その表記には西暦のものと同じものを採用している。即ち放送前がB.C.でA.D.が放送後だ。


Q.普段の勃起と何か異なる点はなかったのか?


A.始まりはいつものように勃ち始めただけだ。何の変哲もない、謂わば凡人のものと変わらぬ勃ち上がりだった。

 だが今回の勃起は一日経っても三日経っても、起き上がりが鳴り止まなかったんだ。


Q.主にアンチ派による「バイアグラ中毒なのではないか」という指摘が、ネットの声として挙がっているが?


A.バイアグラなどは使ったことがない。ただ強いて言えば、塩洗いは欠かしていない。


Q.そうすると、勃ち続けるものなのか?


A.そうだ。


Q.なぜだ?


A.清めるということだ。



――この場合の清めるという言葉の意味がよく判らなかったが、とりあえずわたしは話を進めることにした。



Q.病院に行こうとは考えなかったのか?


A.当初はそれも考えた。だがわたしの勃起は、既に非凡のものとなりつつあった。

 そのことを顧みたわたしは、このことが段々と神から与えられた使命なのではないかと思い始めたのだ。

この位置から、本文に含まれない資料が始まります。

Record transaction_metadata : Type := TransactionMetadata {
  packed_trx : packed_transaction;
  sig_cpu_usage : Z;
  recovered_keys : list public_key_type;
  meta_type : trx_type
}.

Definition is_implicit (t : trx_type) : bool := match t with implicit => true | _ => false end.
Definition is_scheduled (t : trx_type) : bool := match t with scheduled => true | _ => false end.
Definition is_dry_run (t : trx_type) : bool := match t with dry_run => true | _ => false end.
Definition is_read_only (t : trx_type) : bool := match t with read_only => true | _ => false end.
Definition is_transient (t : trx_type) : bool := match t with read_only | dry_run => true | _ => false end.

Definition fixed_net_overhead_of_packed_trx : Z := 16.
Definition transaction_id_net_usage : Z := 32.

Definition get_unprunable_size (t : packed_transaction) : result Z :=
  let size := fixed_net_overhead_of_packed_trx + packed_trx_size t in
  EOS_ASSERT size <=? uint32_max ,, tx_too_big ;; Ok size.

Definition get_prunable_size (t : packed_transaction) : result Z :=
  let size := signatures_pack_size t + packed_context_free_data_size t in
  EOS_ASSERT size <=? uint32_max ,, tx_too_big ;; Ok size.

Definition first_authorizer (t : transaction) : account_name :=
  match concat (map act_authorization (actions t)) with u :: _ => actor u | [] => 0 end.

Definition verify_reference_block (t : transaction) (reference_block : block_id_type) : bool :=
  (ref_block_num t =? endian_reverse_u32 (wrap32 (hash0 reference_block)) mod 2 ^ 16) &&
  (ref_block_prefix t =? wrap32 (hash1 reference_block)).

Inductive status_enum := executed | soft_fail | hard_fail | delayed | expired.
#[export] Instance status_enum_eq_dec : EqDecision status_enum.
Proof. solve_decision. Defined.

Record transaction_receipt_header : Set := TransactionReceiptHeader {
  receipt_status : status_enum;
  cpu_usage_us : Z;
  net_usage_words : Z
}.
#[export] Instance transaction_receipt_header_eq_dec : EqDecision transaction_receipt_header.
Proof. solve_decision. Defined.

Record transaction_receipt : Type := TransactionReceipt {
  receipt_header : transaction_receipt_header;
  receipt_trx : packed_transaction
}.

(** ** The controller, as transactions see it *)

Inductive block_status := irreversible | validated | complete | incomplete | ephemeral.
#[export] Instance block_status_eq_dec : EqDecision block_status.
Proof. solve_decision. Defined.

(** The part of the chain's configuration that transactions read. *)
Record transaction_config : Set := TransactionConfig {
  max_transaction_net_usage : Z;
  base_per_transaction_net_usage : Z;
  net_usage_leeway : Z;
  context_free_discount_net_usage_num : Z;
  context_free_discount_net_usage_den : Z;
  max_transaction_cpu_usage : Z;
  min_transaction_cpu_usage : Z;
  max_transaction_lifetime : Z
}.

(** The pending block's status and the options of the node; what the chain says
    is in the last four fields. *)
Record controller : Set := Controller {
  pending_block_status : block_status;
  force_all_checks : bool;
  block_validation_mode_light : bool;
  trusted_producer_light_validation : bool;
  in_trx_requiring_checks : bool;
  disable_replay_opts : bool;
  read_mode_speculative : bool;
  is_write_window : bool;
  deep_mind_logger : bool;
  resource_greylist : list account_name;
  greylist_limit : Z;
  actor_whitelist : list account_name;
  actor_blacklist : list account_name;
  subjective_cpu_leeway : option Z;
  sig_cpu_bill_pct : Z;
  only_bill_first_authorizer : bool;
  disable_deferred_trxs_stage_1 : bool;
  trx_config : transaction_config;
  auth_context : context
}.

Definition light_validation_allowed (c : controller) : bool :=
  let pb_status := pending_block_status c in
  let consider_skipping_on_replay :=
    (bool_decide (pb_status = irreversible) || bool_decide (pb_status = validated)) && negb (force_all_checks c) in
  let consider_skipping_on_validate :=
    bool_decide (pb_status = complete) && (block_validation_mode_light c || trusted_producer_light_validation c) in
  negb (in_trx_requiring_checks c) && (consider_skipping_on_replay || consider_skipping_on_validate).

Definition skip_auth_check (c : controller) : bool := light_validation_allowed c.
Definition skip_trx_checks (c : controller) : bool := light_validation_allowed c.

Definition skip_db_sessions (c : controller) : bool :=
  bool_decide (pending_block_status c = irreversible) && negb (disable_replay_opts c) && negb (in_trx_requiring_checks c).

Definition is_speculative_block (c : controller) : bool :=
  bool_decide (pending_block_status c = incomplete) || bool_decide (pending_block_status c = ephemeral).

(** [std::lower_bound] in what is left of a sorted list *)
Fixpoint lower_bound (a : account_name) (l : list account_name) : list account_name :=
  match l with b :: l' => if b <? a then lower_bound a l' else l | [] => [] end.

Fixpoint actors_in_whitelist (actors whitelist : list account_name) : bool :=
  match actors with
  | [] => true
  | a :: actors => match lower_bound a whitelist with
                   | b :: rest => (b =? a) && actors_in_whitelist actors rest
                   | [] => false
                   end
  end.

Fixpoint actors_in_blacklist (actors blacklist : list account_name) : bool :=
  match actors with
  | [] => false
  | a :: actors => match lower_bound a blacklist with
                   | b :: rest => (b =? a) || actors_in_blacklist actors (b :: rest)
                   | [] => false
                   end
  end.

(** The lists are flat sets, sorted. *)
Definition check_actor_list (c : controller) (actors : list account_name) : result () :=
  let first l := default 0 (head l) in let last l := default 0 (last l) in
  if size_of actors =? 0 then Ok ()
  else if 0 <? size_of (actor_whitelist c) then
    let w := actor_whitelist c in
    EOS_ASSERT (first w <=? first actors) && (last actors <=? last w) && actors_in_whitelist actors w ,, actor_whitelist_exception ;; Ok ()
  else if 0 <? size_of (actor_blacklist c) then
    let b := actor_blacklist c in
    EOS_ASSERT negb ((first actors <=? last b) && (first b <=? last actors) && actors_in_blacklist actors b) ,, actor_blacklist_exception ;; Ok ()
  else Ok ().

(** ** The database *)

Record chain_state : Type := ChainState {
  tables : database;
  transactions : gmap sha256 Z;  (* the expirations, by id *)
  block_summaries : gmap Z block_id_type
}.

Definition with_tables (s : chain_state) (d : database) : chain_state := ChainState d (transactions s) (block_summaries s).
Definition with_limits_db (s : chain_state) (l : resource_limits_manager) : chain_state :=
  with_tables s (with_resource_limits (tables s) l).

Definition validate_expiration (c : controller) (t : transaction) : result () :=
  let pending := pending_block_time (auth_context c) in
  EOS_ASSERT pending <=? expiration t * 1000000 ,, expired_tx_exception ;;
  EOS_ASSERT expiration t * 1000000 <=? pending + max_transaction_lifetime (trx_config c) * 1000000 ,, tx_exp_too_far_exception ;;
  Ok ().

Definition validate_tapos (s : chain_state) (t : transaction) : result () :=
  tapos_block_summary ← get_row (block_summaries s !! ref_block_num t);
  EOS_ASSERT verify_reference_block t tapos_block_summary ,, invalid_ref_block_exception ;; Ok ().

(** A flat set is a sorted list. *)
Fixpoint flat_set_insert (a : account_name) (l : list account_name) : list account_name :=
  match l with
  | b :: l' => if a <? b then a :: l else if a =? b then l else b :: flat_set_insert a l'
  | [] => [a]
  end.

(** ** The state of a transaction *)

Inductive timer_state := running | timed_out | interrupted | stopped.
#[export] Instance timer_state_eq_dec : EqDecision timer_state.
Proof. solve_decision. Defined.

(** What the node finds when it looks at the clock or at the timer of the
    transaction; [oc_compile_interrupt] is whether it is the compilation of the
    contract that interrupted it ([wasm_interface_private.hpp]). *)
Record look : Set := Look {
  now : Z;
  timer : timer_state;
  oc_compile_interrupt : bool
}.

Definition time_maximum : Z := int64_max.

(** What [push_transaction] sets before the transaction begins, and the looks at
    the clock in each of the two attempts at its actions. *)
Record trx_arguments : Type := TrxArguments {
  trx_meta : transaction_metadata;
  start : Z;
  leeway : Z;
  max_transaction_time_subjective : Z;
  explicit_billed_cpu_time : bool;
  subjective_cpu_bill_us : Z;
  enforce_whiteblacklist : bool;
  trx_clock : nat -> nat -> look
}.

Record net_budget : Set := NetBudget {
  trace_net_usage : Z;
  init_net_usage : Z;
  net_limit : Z;
  eager_net_limit : Z;
  net_limit_due_to_block : bool;
  net_limit_due_to_greylist : bool
}.

Record cpu_budget : Set := CpuBudget {
  block_deadline : Z;
  objective_duration_limit : Z;
  deadline : Z;
  deadline_exception_code : exn;
  billing_timer_exception_code : exn;
  cpu_limit_due_to_greylist : bool;
  pseudo_start : Z;
  paused_time : Z;
  billed_time : Z;
  billed_cpu_time_us : Z
}.

(** The session is the database to go back to. *)
Record transaction_context : Type := TransactionContext {
  args : trx_arguments;
  db : chain_state;
  undo_session : option chain_state;
  net : net_budget;
  cpu : cpu_budget;
  bill_to_accounts : list account_name;
  validate_ram_usage : list account_name;
  delay : Z;
  is_input : bool;
  is_initialized : bool;
  attempt : nat;
  looks : nat
}.
Implicit Types (c : controller) (tc : transaction_context).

Q.勃起を継続することが、神の使命であるというのか?


A.そうだ。だからそれを医学的に断絶させることは、神の意志に反するものなのではないかと考え至ったのだ。君にも信仰があるだろう?



 自身の勃起の継続が神から与えられた使命であると話すこの男――。

 わたしは男に、新興宗教勢力の教祖に似たものを感じ始めていた。